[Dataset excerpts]
- - - - -
(* ===== verification/ClientEndpoint.v ===== *)
(** The client's QUIC endpoint: the socket protector of
    [src/src/socket_protector.rs], the creation of an endpoint and its periodic
    migration to a new local port ([src/src/client.rs]). *)
From stdpp Require Import gmap fin_sets.
From S2P Require Import Prelude Io Net Target AddrText Config Message BincodeStd EventBus Servers Server Client ClientRun.

#[local] Open Scope Z_scope.

(** * The socket protector *)

(** The two platform modules. *)
Inductive platform : Type := Android | NotAndroid.

(** The installed callback, if any; it answers for a file descriptor. *)
Definition SocketProtector : Type := Z → bool.

Definition set_socket_protector (p : platform) (protector : option SocketProtector) (holder : option SocketProtector) :
  option SocketProtector :=
  match p with Android => protector | NotAndroid => holder end.

Definition protect_socket_fd (p : platform) (holder : option SocketProtector) (fd : Z) : bool :=
  match p with
  | Android => match holder with None => true | Some callback => callback fd end
  | NotAndroid => true
  end.

Definition protect_udp_socket (p : platform) (holder : option SocketProtector) (fd : Z) : result Z unit :=
  if protect_socket_fd p holder fd then Ok () else Err fd.

(** * Sockets and endpoints *)

(** A bound socket: its descriptor and local address. *)
Record udp_socket : Type := UdpSocket { us_fd : Z; us_local : SocketAddr }.

Inductive endpoint_error : Type :=
| LocalAddrFailed
| SocketBindFailed
| SocketRejected (fd : Z)
| NoRuntime
| EndpointFailed
| RebindFailed.

Section endpoint.
Context (p : platform) (holder : option SocketProtector).

(** [os_bind] is the answer of the operating system. *)
Definition bind_client_udp_socket (os_bind : SocketAddr → option udp_socket) (bind_addr : SocketAddr) :
  result endpoint_error udp_socket :=
  socket ← ok_or SocketBindFailed (os_bind bind_addr);
  _ ← map_err SocketRejected (protect_udp_socket p holder (us_fd socket));
  Ok socket.

(** [create_client_endpoint]: [quinn_new] names the endpoint made from a socket,
    if the runtime and the library agree. *)
Definition create_client_endpoint (os_bind : SocketAddr → option udp_socket) (runtime : bool) (quinn_new : udp_socket → option Z)
    (local_addr : SocketAddr) : result endpoint_error Endpoint :=
  socket ← bind_client_udp_socket os_bind local_addr;
  _ ← (if runtime then Ok () else Err NoRuntime);
  id ← ok_or EndpointFailed (quinn_new socket);
  Ok (MkEndpoint id (Some (us_local socket))).

(** [migrate_endpoint] on the endpoint, which all its handles share. *)
Definition migrate_endpoint (os_bind : SocketAddr → option udp_socket) (rebind : bool) (e : Endpoint) :
  result endpoint_error unit * Endpoint :=
  match ep_local_addr e with
  | None => (Err LocalAddrFailed, e)
  | Some current_addr =>
      match bind_client_udp_socket os_bind (socket_addr_with_unspecified_ip_port (is_ipv6 current_addr)) with
      | Err err => (Err err, e)
      | Ok socket => if rebind then (Ok (), MkEndpoint (ep_id e) (Some (us_local socket))) else (Err RebindFailed, e)
      end
  end.

(** One tick of [start_migration_task] on the client's state: the cached endpoint
    is migrated, an error is ignored. *)
Definition migration_tick (tick : (SocketAddr → option udp_socket) * bool) (s : State) : State :=
  match st_endpoint s with
  | Some e => set_endpoint (Some (migrate_endpoint tick.1 tick.2 e).2) s
  | None => s
  end.

(** The task: a tick every [hop_interval_ms], without end. *)
Definition start_migration_task (ticks : list ((SocketAddr → option udp_socket) * bool)) (s : State) : State :=
  fold_left (λ s tick, migration_tick tick s) ticks s.

(** ** Properties *)

(** The operating system binds the requested family. *)
Definition binds_family (os_bind : SocketAddr → option udp_socket) : Prop :=
  ∀ a sock, os_bind a = Some sock → is_ipv6 (us_local sock) = is_ipv6 a.

Definition protected_addr (ticks : list ((SocketAddr → option udp_socket) * bool)) (a : SocketAddr) : Prop :=
  ∃ tick addr sock, tick ∈ ticks ∧ tick.1 addr = Some sock ∧ us_local sock = a ∧ protect_socket_fd p holder (us_fd sock) = true.

Lemma bind_client_udp_socket_ok os_bind a sock :
  bind_client_udp_socket os_bind a = Ok sock → os_bind a = Some sock ∧ protect_socket_fd p holder (us_fd sock) = true.
Proof.
  unfold bind_client_udp_socket, protect_udp_socket. destruct (os_bind a) as [s0|]; [|done]. cbn.
  destruct (protect_socket_fd p holder (us_fd s0)) eqn:E; [|done]. cbn. by intros [= ->].
Qed.

(** Endpoints made by [create_client_endpoint] have the family that was asked
    for: what the endpoint cache relies on. *)
Lemma create_client_endpoint_family os_bind runtime quinn_new :
  binds_family os_bind →
  family_ok (λ a, match create_client_endpoint os_bind runtime quinn_new a with Ok e => Some e | Err _ => None end).
Proof.
  intros Hb a e. unfold create_client_endpoint.
  destruct (bind_client_udp_socket os_bind a) as [sock|] eqn:Hs; [|done]. apply bind_client_udp_socket_ok in Hs as [Hs _].
  cbn. destruct runtime; [|done]. cbn. destruct (quinn_new sock) as [id|]; [|done]. cbn. intros [= <-].
  exists (us_local sock). split; [done|]. by apply Hb.
Qed.

Lemma unspecified_family b : is_ipv6 (socket_addr_with_unspecified_ip_port b) = b.
Proof. by destruct b. Qed.

Lemma set_endpoint_set e e' s : set_endpoint e (set_endpoint e' s) = set_endpoint e s.
Proof. done. Qed.

(** C35: Migration never disturbs what runs on the endpoint.  Over any number of
    ticks, whatever sockets the system gives, whether or not the protector
    accepts them and rebinding works: nothing of the client's state but the
    cached endpoint's local address changes; the endpoint stays the same object
    with the same address family; and its local address is the old one or that
    of a socket the protector accepted. *)
Theorem migration_safe ticks s e a :
  Forall (λ tick, binds_family tick.1) ticks → st_endpoint s = Some e → ep_local_addr e = Some a →
  ∃ b, start_migration_task ticks s = set_endpoint (Some (MkEndpoint (ep_id e) (Some b))) s ∧
    is_ipv6 b = is_ipv6 a ∧ (b = a ∨ protected_addr ticks b).
Proof.
  intros Hf. revert s e a. induction Hf as [|[os_bind rebind] ticks Hb Hf IH]; intros s e a He Ha.
  { exists a. split; [|by auto]. destruct s, e. simpl in *. by subst. }
  change (start_migration_task ((os_bind, rebind) :: ticks) s) with (start_migration_task ticks (migration_tick (os_bind, rebind) s)).
  unfold migration_tick. rewrite He. cbn [fst snd]. unfold migrate_endpoint. rewrite Ha.
  assert (∀ x, protected_addr ticks x → protected_addr ((os_bind, rebind) :: ticks) x) as Hmono.
  { intros x (t & ? & ? & Ht & ?). exists t. eexists _, _. split; [apply elem_of_cons; by right|done]. }
  destruct (bind_client_udp_socket os_bind _) as [sock|err] eqn:Hs; [destruct rebind|]; cbn [snd].
  - apply bind_client_udp_socket_ok in Hs as [Hs Hp].
    destruct (IH (set_endpoint (Some (MkEndpoint (ep_id e) (Some (us_local sock)))) s) _ _ eq_refl eq_refl) as (b & -> & Hfam & Hor).
    exists b. split; [done|]. split; [by rewrite Hfam, (Hb _ _ Hs), unspecified_family|]. right.
    destruct Hor as [->|?]; [|by apply Hmono]. exists (os_bind, true). eexists _, sock.
    split; [apply elem_of_cons; by left|done].
  - destruct (IH (set_endpoint (Some e) s) e a eq_refl Ha) as (b & -> & Hfam & Hor). exists b.
    split; [done|]. split; [done|]. destruct Hor; auto.
  - destruct (IH (set_endpoint (Some e) s) e a eq_refl Ha) as (b & -> & Hfam & Hor). exists b.
    split; [done|]. split; [done|]. destruct Hor; auto.
Qed.
End endpoint.

(** The migration task has no end: the endpoint is still moved to a new socket
    after the client has terminated. *)
Example migration_after_stop :
  let s := set_client_state Terminated (stop_sweep (set_client_state Stopping sample_v4_state)).1.1 in
  st_endpoint (start_migration_task NotAndroid None [(λ a, Some (UdpSocket 5 (sa_set_port a 40000)), true)] s)
  = Some (MkEndpoint 1 (Some (SockV4 0 40000))).
Proof. reflexivity. Qed.

Lemma migration_safe_witness :
  ∃ b, start_migration_task Android (Some (λ fd, fd =? 5))
      [(λ a, Some (UdpSocket 6 (sa_set_port a 40001)), true); (λ a, Some (UdpSocket 5 (sa_set_port a 40000)), true)] sample_v4_state
    = set_endpoint (Some (MkEndpoint 1 (Some b))) sample_v4_state ∧ is_ipv6 b = false ∧
    (b = SockV4 0 50000 ∨ protected_addr Android (Some (λ fd, fd =? 5))
      [(λ a, Some (UdpSocket 6 (sa_set_port a 40001)), true); (λ a, Some (UdpSocket 5 (sa_set_port a 40000)), true)] b).
Proof.
  apply (migration_safe Android (Some (λ fd, fd =? 5)) _ sample_v4_state (MkEndpoint 1 (Some (SockV4 0 50000))) (SockV4 0 50000)); [|done..].
  repeat constructor; intros [] sock [= <-]; done.
Defined.
(** The threads of the server's runtime and its run. *)
Definition run_server (w : server_world) (args : ServerArgs) (incs : list incoming) :
  option (Z * result run_server_error (list (Z * serve_action) * Server)) :=
  let workers := if 0 <? sa_workers args then sa_workers args else num_cpus in
  if workers =? 0 then None else pair workers <$> run_server_async w args incs.

Definition main (w : server_world) (command : Commands) (incs : list incoming) :
  option (result config_error running_client + Z * result run_server_error (list (Z * serve_action) * Server)) :=
  match command with
  | CommandClient args => inl <$> run_client args
  | CommandServer args => inr <$> run_server w args incs
  end.
End server.
End cli.

(** * From the command line to the tunnels *)

Section client_cli.
Context (parse_server_name : string → option server_name) (num_cpus : Z).

(** A name that passed the parser of [create]. *)
Definition accepted_name (n : string) : Prop := str_trim n = n ∧ dns_name parse_server_name n.

Lemma parse_sni_each_accepts raws names out :
  Forall accepted_name names → parse_sni_each parse_server_name raws names = Ok out → Forall accepted_name out.
Proof.
  revert names. induction raws as [|raw raws IH]; intros names Hn Hp; cbn [parse_sni_each] in Hp; [by simplify_eq|].
  destruct (decide (str_trim raw = "")); [by eapply IH|].
  destruct (parse_server_name (str_trim raw)) as [[]|] eqn:E; [|done..].
  eapply IH; [|done]. apply Forall_app; split; [done|]. repeat constructor; [apply str_trim_idemp|done..].
Qed.

(** The guard of [Client::new] drops nothing that [create] let through. *)
Lemma sanitize_accepted names : Forall accepted_name names → sanitize_sni_names parse_server_name names = names.
Proof.
  induction 1 as [|n names (Ht & Hne & Hd) _ IH]; [done|]. cbn [sanitize_sni_names].
  rewrite Ht, decide_False, Hd, IH by done. done.
Qed.

(** The text of a list of tunnels of one kind, and that it is read back. *)
Definition display_mappings (ts : list TunnelConfig) : string := join "," (display_mapping <$> ts).

Lemma parse_display_mappings ty ts v :
  Forall (mapping_ok ty) ts → parse_addr_mappings (display_mappings ts) ty v = Ok (v ++ ts)%list.
Proof.
  intros Hts. destruct ts as [|t ts]; [by rewrite app_nil_r|]. by apply mappings_roundtrip.
Qed.

Lemma display_mappings_empty ts : display_mappings ts = "" ↔ ts = [].
Proof.
  split; [|by intros ->]. destruct ts as [|t ts]; [done|]. intros E. exfalso. revert E.
  apply join_nonempty. by destruct t as [[]].
Qed.

(** The tasks a client starts for a list of tunnels. *)
Definition tasks_for (ts : list TunnelConfig) : list (TunnelId * Tunnel) :=
  imap (λ i t, (IdNetwork (Z.of_nat i), NetworkBased t)) ts.

(** C21: The command line is carried out.  Whatever tunnels are written as the
    [--tcp-mappings] and [--udp-mappings] of a client, whatever its other
    arguments: if its server names are acceptable the client starts, with a
    positive number of threads and with exactly one task per tunnel, in the order
    written, TCP before UDP, each with the mode, local address and destination
    that was written; the names it presents are those of the command line, none
    of them dropped by the second check in [Client::new]; and the endpoint is
    migrated if and only if an interval was given. *)
Theorem cli_client_roundtrip args tcp udp names :
  0 < num_cpus → in_u 64 (ca_workers args) → in_u 64 (ca_hop_interval_ms args) →
  (tcp ++ udp)%list ≠ [] → Forall (mapping_ok Tcp) tcp → Forall (mapping_ok Udp) udp →
  ca_tcp_mappings args = display_mappings tcp → ca_udp_mappings args = display_mappings udp →
  parse_sni_names parse_server_name (ca_sni_names args) = Ok names →
  ∃ r, run_client parse_server_name num_cpus args = Some (Ok r) ∧
    rc_tasks r = tasks_for (tcp ++ udp) ∧ 0 < rc_workers r ∧
    cc_sni_names (cl_config (rc_client r)) = names ∧
    (rc_migrates r = true ↔ ca_hop_interval_ms args ≠ 0).
Proof.
  intros Hcpus Hw Hhop Hne Htcp Hudp Et Eu Hsni. unfold run_client, create. rewrite Et, Eu.
  assert (bool_decide (display_mappings tcp = "") && bool_decide (display_mappings udp = "") = false) as ->.
  { apply andb_false_iff. rewrite !bool_decide_eq_false, !display_mappings_empty. destruct tcp; [by right|by left]. }
  destruct (heartbeat_settings _ _) as [i t]. rewrite Hsni. cbn [mbind result_bind].
  rewrite (parse_display_mappings Tcp) by done. cbn [mbind result_bind app].
  rewrite (parse_display_mappings Udp) by done. cbn [mbind result_bind app].
  set (workers := if 0 <? ca_workers args then _ else _).
  assert (0 < workers) as Hpos by (unfold workers; destruct (Z.ltb_spec 0 (ca_workers args)); lia).
  unfold start_tunneling, client_new, set_sni_names. cbn [cl_config cc_workers].
  rewrite (proj2 (Z.eqb_neq workers 0)) by lia. eexists. split; [reflexivity|].
  split; [done|]. split; [done|]. split; [apply sanitize_accepted; by eapply parse_sni_each_accepts, Hsni|].
  cbn. unfold in_u in Hhop. rewrite Z.ltb_lt.
  destruct (Z.eqb_spec (ca_hop_interval_ms args) 0), (Z.ltb_spec (ca_hop_interval_ms args) 5000); cbn; lia.
Qed.
End client_cli.

(** * From the command line to the server *)

(** An upstream argument: empty, or a printed address. *)
Definition display_upstream (a : option SocketAddr) : string :=
  match a with None => "" | Some a => display_socket_addr a end.

Definition upstream_printable (a : option SocketAddr) : Prop :=
  match a with None => True | Some a => addr_printable a end.

#[export] Instance upstream_printable_dec a : Decision (upstream_printable a).
Proof. destruct a; apply _. Defined.

Lemma parse_upstreams_display a :
  upstream_printable a → parse_upstreams (display_upstream a) = Ok (loopback_if_unspecified <$> a).
Proof. destruct a as [a|]; [|done]. apply parse_upstreams_spec. Qed.

Section server_cli.
Context `{pem : !Pemfile, bc : !Bincode}.

(** The configuration a server started with printed addresses runs under. *)
Definition config_for (args : ServerArgs) (addr : SocketAddr) (tcp udp : option SocketAddr) : ServerConfig :=
  MkServerConfig (display_socket_addr addr) (sa_password args) (sa_cert args) (sa_key args)
    (sa_quic_timeout_ms args) (sa_tcp_timeout_ms args) (sa_udp_timeout_ms args) 0 0 0
    (loopback_if_unspecified <$> tcp) (loopback_if_unspecified <$> udp) false false "" "".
- - - - -
— Task brief —
From the records above, repeat exactly the lines from the one with "<$> run_client args" through the one with "Section client_cli.", both included.

— Response to this task —
  | CommandClient args => inl <$> run_client args
  | CommandServer args => inr <$> run_server w args incs
  end.
End server.
End cli.

(** * From the command line to the tunnels *)

Section client_cli.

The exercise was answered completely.